Exactly the lines starting at the line containing "Inductive exn_class : Type" and ending at the line containing "- [generate_content]: the" are to be written out from the listing below, both included.
◆ ◆ ◆ ◆ ◆ ◆ ◆
(** *** The scan the specification describes

    "The first balanced brace-delimited region": starting at an opening
    brace, the text up to the closing brace that brings the nesting depth
    back to zero.  [balanced_prefix d s] reads [s] at depth [d]. *)
Fixpoint balanced_prefix (depth : nat) (s : string) : option string :=
  match s with
  | EmptyString => None
  | String c r =>
      if Ascii.eqb c "{" then option_map (String c) (balanced_prefix (S depth) r)
      else if Ascii.eqb c "}" then
        match depth with
        | O => None
        | S O => Some (String c EmptyString)
        | S d => option_map (String c) (balanced_prefix d r)
        end
      else option_map (String c) (balanced_prefix depth r)
  end.

Fixpoint first_balanced_region (s : string) : option string :=
  match s with
  | EmptyString => None
  | String c r =>
      if Ascii.eqb c "{" then
        match balanced_prefix 0 s with
        | Some m => Some m
        | None => first_balanced_region r
        end
      else first_balanced_region r
  end.

End Str.

(* ------------------------------------------------------------------ *)
(** ** Python values *)

(** [PDatetime n] is the [datetime] returned by the [n]-th reading of the
    clock.  Every dict of the program has string keys; a dict keeps its
    insertion order. *)
Inductive pyval : Type :=
| PNone
| PBool (b : bool)
| PInt (z : Z)
| PFloat (f : float)
| PStr (s : string)
| PDatetime (n : nat)
| PList (l : list pyval)
| PDict (d : list (string * pyval)).

Definition dict : Type := list (string * pyval).

Fixpoint dict_get (k : string) (d : dict) : option pyval :=
  match d with
  | [] => None
  | (k', v) :: r => if String.eqb k k' then Some v else dict_get k r
  end.

(** [d[k] = v]: replaces in place, or appends a new last entry. *)
Fixpoint dict_set (k : string) (v : pyval) (d : dict) : dict :=
  match d with
  | [] => [(k, v)]
  | (k', v') :: r =>
      if String.eqb k k' then (k, v) :: r else (k', v') :: dict_set k v r
  end.

Definition dict_has (k : string) (d : dict) : bool :=
  match dict_get k d with Some _ => true | None => false end.

(** [d.get(k, default)] *)
Definition dict_get_default (k : string) (default : pyval) (d : dict) : pyval :=
  match dict_get k d with Some v => v | None => default end.

(** [d.update(e)] *)
Definition dict_update (d e : dict) : dict :=
  fold_left (fun acc kv => dict_set (fst kv) (snd kv) acc) e d.

(** Truth value of an object ([bool(v)]). *)
Definition truthy (v : pyval) : bool :=
  match v with
  | PNone => false
  | PBool b => b
  | PInt z => negb (z =? 0)
  | PFloat f => negb (PrimFloat.eqb f 0%float)
  | PStr s => negb (String.eqb s EmptyString)
  | PDatetime _ => true
  | PList l => match l with [] => false | _ => true end
  | PDict d => match d with [] => false | _ => true end
  end.

(** Lists and dicts are unhashable: using one as a dict key or on the left of
    [in <dict>] raises TypeError. *)
Definition hashable (v : pyval) : bool :=
  match v with
  | PList _ | PDict _ => false
  | _ => true
  end.

Definition type_name (v : pyval) : string :=
  match v with
  | PNone => "NoneType"
  | PBool _ => "bool"
  | PInt _ => "int"
  | PFloat _ => "float"
  | PStr _ => "str"
  | PDatetime _ => "datetime.datetime"
  | PList _ => "list"
  | PDict _ => "dict"
  end.

(** The integer a float stands for, when it stands for one (exact). *)
Definition float_to_Z (f : float) : option Z :=
  match Prim2SF f with
  | S754_zero _ => Some 0
  | S754_finite s m e =>
      let a := if s then Z.neg m else Z.pos m in
      if 0 <=? e then Some (a * 2 ^ e)
      else if a mod 2 ^ (- e) =? 0 then Some (a / 2 ^ (- e)) else None
  | _ => None
  end.

Definition Z_eq_float (z : Z) (f : float) : bool :=
  match float_to_Z f with Some y => z =? y | None => false end.

(** Python [==] on the values of the universe; [bool] is a subclass of
    [int], and integers compare with floats by value. *)
Fixpoint py_eq (a b : pyval) {struct a} : bool :=
  let fix list_eq (xs ys : list pyval) {struct xs} : bool :=
    match xs, ys with
    | [], [] => true
    | x :: xs', y :: ys' => py_eq x y && list_eq xs' ys'
    | _, _ => false
    end in
  let fix sub_dict (xs : dict) (ys : dict) {struct xs} : bool :=
    match xs with
    | [] => true
    | (k, x) :: xs' =>
        match dict_get k ys with
        | Some y => py_eq x y && sub_dict xs' ys
        | None => false
        end
    end in
  match a, b with
  | PNone, PNone => true
  | PBool x, PBool y => Bool.eqb x y
  | PBool x, PInt y => (if x then 1 else 0) =? y
  | PInt x, PBool y => x =? (if y then 1 else 0)
  | PBool x, PFloat y => Z_eq_float (if x then 1 else 0) y
  | PFloat x, PBool y => Z_eq_float (if y then 1 else 0) x
  | PInt x, PInt y => x =? y
  | PInt x, PFloat y => Z_eq_float x y
  | PFloat x, PInt y => Z_eq_float y x
  | PFloat x, PFloat y => PrimFloat.eqb x y
  | PStr x, PStr y => String.eqb x y
  | PDatetime x, PDatetime y => Nat.eqb x y
  | PList x, PList y => list_eq x y
  | PDict x, PDict y => Nat.eqb (length x) (length y) && sub_dict x y
  | _, _ => false
  end.

(* ------------------------------------------------------------------ *)
(** ** Exceptions, the outside world, and the monad that threads them *)

(** The exception classes the program can meet.  All are subclasses of
    [Exception]; [JSONDecodeError] is the only one a handler of the program
    names ([except json.JSONDecodeError]), and [HTTPException] the only one
    an endpoint lets through ([except HTTPException: raise]). *)
Inductive exn_class : Type :=
| JSONDecodeError
| TypeError
| AttributeError
| ValueError
| ZeroDivisionError
| KeyError
| NotFound
| RemoteError
| HTTPException (status_code : Z).

(** [exn_msg e] is [str(e)] (for an [HTTPException], its [detail]). *)
Record exn : Type := mk_exn { exn_cls : exn_class; exn_msg : string }.

Definition is_JSONDecodeError (e : exn) : bool :=
  match exn_cls e with JSONDecodeError => true | _ => false end.

Definition is_HTTPException (e : exn) : bool :=
  match exn_cls e with HTTPException _ => true | _ => false end.

(** A remote call issued by the process: to the text-generation client or to
    the document store.  The trace of a run lists them, oldest first. *)
Inductive event : Type :=
| EvGenerate (prompt : string)
| EvAdd (collection : string) (data : dict)
| EvGet (collection : string) (document : option string)
| EvUpdate (collection : string) (document : option string) (data : dict)
| EvDelete (collection : string) (document : option string)
| EvStream (collection field : string) (value : pyval)
           (window : option (pyval * pyval)) (descending_by : option string).

Definition is_generate (e : event) : bool :=
  match e with EvGenerate _ => true | _ => false end.

(** The document store (two collections of documents, each a store-assigned
    identifier with its fields, in the order the store streams them), the
    clock, and the trace.  [fault = Some e] is a store that is unreachable:
    every call to it raises [e]. *)
Record state : Type := mk_state {
  products : list (string * dict);
  orders : list (string * dict);
  added : nat;
  ticks : nat;
  fault : option exn;
  trace : list event
}.

(** What the program takes from outside its own source:
    - [generate_content]: the hosted model, [self.model.generate_content(p)]
      followed by [response.text]; it answers with a text or raises, and may
      depend on everything that happened before (the trace);
    - [json_loads]: [json.loads], [inl msg] standing for a [JSONDecodeError]
      whose [str] is [msg];
    - [json_dumps_indent2]: [json.dumps(v, indent=2)];
    - [py_repr]: [repr] of floats, datetimes, lists and dicts;
    - [new_id]: the identifier the store assigns to the [n]-th added document;
    - [isoformat]: [datetime.isoformat()] of the [n]-th reading of the clock. *)
Class world : Type := mk_world {
  generate_content : list event -> string -> exn + string;
  json_loads : string -> string + pyval;
  json_dumps_indent2 : pyval -> string;
  py_repr : pyval -> string;
  new_id : nat -> string;
  isoformat : nat -> string
}.

Inductive outcome (A : Type) : Type :=
| Ret (a : A)
| Raise (e : exn).
Arguments Ret {A} a.
Arguments Raise {A} e.

(** A computation: it returns or raises, and leaves a new state either way
    (what was written before an exception stays written). *)
Definition M (A : Type) : Type := state -> outcome A * state.

Definition ret {A} (a : A) : M A := fun st => (Ret a, st).
Definition raise {A} (e : exn) : M A := fun st => (Raise e, st).

Definition bind {A B} (c : M A) (k : A -> M B) : M B :=
  fun st =>
    match c st with
    | (Ret a, st') => k a st'
    | (Raise e, st') => (Raise e, st')
    end.

(** [try: c / except Exception as e: h e] *)
Definition try_except {A} (c : M A) (h : exn -> M A) : M A :=
  fun st =>
    match c st with
    | (Ret a, st') => (Ret a, st')
    | (Raise e, st') => h e st'
    end.

(** [try: c / except <class> as e: h e], the class given by a test. *)
Definition try_except_if {A} (test : exn -> bool) (c : M A) (h : exn -> M A)
  : M A :=
  try_except c (fun e => if test e then h e else raise e).

Declare Scope py_scope.
Delimit Scope py_scope with py.
Notation "x <- c ;; k" := (bind c (fun x => k))
  (at level 100, c at next level, right associativity) : py_scope.
Notation "c ;;; k" := (bind c (fun _ => k))
  (at level 100, right associativity) : py_scope.
Local Open Scope py_scope.

Definition emit (e : event) : M unit :=
  fun st =>
    (Ret tt, mk_state (products st) (orders st) (added st) (ticks st)
                      (fault st) (trace st ++ [e])).

(** [datetime.utcnow()]: the next reading of the clock. *)
Definition utcnow : M nat :=
  fun st =>
    (Ret (ticks st), mk_state (products st) (orders st) (added st)
                              (S (ticks st)) (fault st) (trace st)).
◆ ◆ ◆ ◆ ◆ ◆ ◆
▸ Written solution:
Inductive exn_class : Type :=
| JSONDecodeError
| TypeError
| AttributeError
| ValueError
| ZeroDivisionError
| KeyError
| NotFound
| RemoteError
| HTTPException (status_code : Z).

(** [exn_msg e] is [str(e)] (for an [HTTPException], its [detail]). *)
Record exn : Type := mk_exn { exn_cls : exn_class; exn_msg : string }.

Definition is_JSONDecodeError (e : exn) : bool :=
  match exn_cls e with JSONDecodeError => true | _ => false end.

Definition is_HTTPException (e : exn) : bool :=
  match exn_cls e with HTTPException _ => true | _ => false end.

(** A remote call issued by the process: to the text-generation client or to
    the document store.  The trace of a run lists them, oldest first. *)
Inductive event : Type :=
| EvGenerate (prompt : string)
| EvAdd (collection : string) (data : dict)
| EvGet (collection : string) (document : option string)
| EvUpdate (collection : string) (document : option string) (data : dict)
| EvDelete (collection : string) (document : option string)
| EvStream (collection field : string) (value : pyval)
           (window : option (pyval * pyval)) (descending_by : option string).

Definition is_generate (e : event) : bool :=
  match e with EvGenerate _ => true | _ => false end.

(** The document store (two collections of documents, each a store-assigned
    identifier with its fields, in the order the store streams them), the
    clock, and the trace.  [fault = Some e] is a store that is unreachable:
    every call to it raises [e]. *)
Record state : Type := mk_state {
  products : list (string * dict);
  orders : list (string * dict);
  added : nat;
  ticks : nat;
  fault : option exn;
  trace : list event
}.

(** What the program takes from outside its own source:
    - [generate_content]: the hosted model, [self.model.generate_content(p)]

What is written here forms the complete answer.